> **Saved entries**
┄┄┄┄┄┄┄┄┄┄
(* ===== verification/SourcePush.v ===== *)
(** * Pushing through the memory source

    A push on a memory source writes the change to every index and keeps every
    connected query's row set up to date: what a connection receives, applied
    to the rows it showed, gives the rows its predicate accepts afterwards. *)

From stdpp Require Import base list numbers option sorting gmap sets.
From Stdlib Require Import ZArith Lia.
From S2P Require Import Prelude Values Rows Schema BTree BTreeFacts BTreeCursor Change PushIndex Connections Overlay Errors Push MemorySource MemorySourceFacts.

(** ** What epochs do not touch *)

Lemma bump_reach e t live dead i : conn_reach t live dead → conn_reach (bump e t i) live dead.
Proof.
  intros Hr. unfold bump. destruct (conns t !! i) as [conn|] eqn:Hc; [|done].
  destruct (output conn); [|done]. apply (cr_set_epoch t live dead i e); [done|].
  unfold set_epoch. by rewrite Hc.
Qed.

Lemma bumps_cons e t i slots : bumps e t (i :: slots) = bumps e (bump e t i) slots.
Proof. done. Qed.

Lemma bumps_reach e t live dead slots : conn_reach t live dead → conn_reach (bumps e t slots) live dead.
Proof. revert t. induction slots as [|i slots IH]; intros t Hr; [done|]. rewrite bumps_cons. by apply IH, bump_reach. Qed.

Lemma bumps_static e t slots j :
  conn_static <$> conns (bumps e t slots) !! j = conn_static <$> conns t !! j.
Proof.
  revert t. induction slots as [|i slots IH]; intros t; [done|]. rewrite bumps_cons, IH. apply bump_static.
Qed.

Lemma bumps_index e t slots : index (bumps e t slots) = index t.
Proof.
  revert t. induction slots as [|i slots IH]; intros t; [done|]. rewrite bumps_cons, IH. unfold bump. destruct (conns t !! i) as [conn|]; [|done]. by destruct (output conn).
Qed.

Lemma bumps_length e t slots : length (conns (bumps e t slots)) = length (conns t).
Proof.
  revert t. induction slots as [|i slots IH]; intros t; [done|]. rewrite bumps_cons, IH. apply bump_length.
Qed.

Lemma guards_sound_static t t' :
  (∀ j, conn_static <$> conns t' !! j = conn_static <$> conns t !! j) →
  guards_sound t → guards_sound t'.
Proof.
  intros Hst Hg i conn f g r Hi Hf. specialize (Hst i). rewrite Hi in Hst. simpl in Hst.
  symmetry in Hst. apply fmap_Some in Hst as (conn0 & Hc0 & E). apply (Hg i conn0 f g r); [done|].
  rewrite <-Hf. apply (f_equal filters) in E. by destruct conn, conn0.
Qed.

Lemma slot_change_same t t' c i :
  (∀ j, conn_static <$> conns t' !! j = conn_static <$> conns t !! j) →
  slot_change t' c i = slot_change t c i.
Proof. intros Hst. rewrite !slot_change_static. by rewrite Hst. Qed.

(** ** One round: fan out, then write *)

(** What a round leaves as it was. *)
Record same_conns (s s' : MemorySource) : Prop := {
  sc_static j : conn_static <$> conns (ms_conns s') !! j = conn_static <$> conns (ms_conns s) !! j;
  sc_length : length (conns (ms_conns s')) = length (conns (ms_conns s));
  sc_index : index (ms_conns s') = index (ms_conns s);
  sc_pk : primary_index_sort s' = primary_index_sort s
}.

(** The rows a connection shows. *)
Definition accepts (conn : Connection) (r : row) : bool :=
  match conn_predicate conn with Some p => p r | None => true end.

(** The changes a slot receives, in order. *)
Definition received {St} (i : nat) (log : list (nat * source_change * St)) : list source_change :=
  omap (λ d : nat * source_change, if decide (d.1 = i) then Some d.2 else None) log.*1.

Lemma received_app {St} i (l1 l2 : list (nat * source_change * St)) :
  received i (l1 ++ l2) = received i l1 ++ received i l2.
Proof. unfold received. by rewrite fmap_app, omap_app. Qed.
┄┄┄┄┄┄┄┄┄┄
> **Exercise instructions**
Repeat, exactly as they stand above, the lines from the line with "From S2P Require" to the line with "intros Hr. unfold", both lines included.

> **The completed task**
From S2P Require Import Prelude Values Rows Schema BTree BTreeFacts BTreeCursor Change PushIndex Connections Overlay Errors Push MemorySource MemorySourceFacts.

(** ** What epochs do not touch *)

Lemma bump_reach e t live dead i : conn_reach t live dead → conn_reach (bump e t i) live dead.
Proof.
  intros Hr. unfold bump. destruct (conns t !! i) as [conn|] eqn:Hc; [|done].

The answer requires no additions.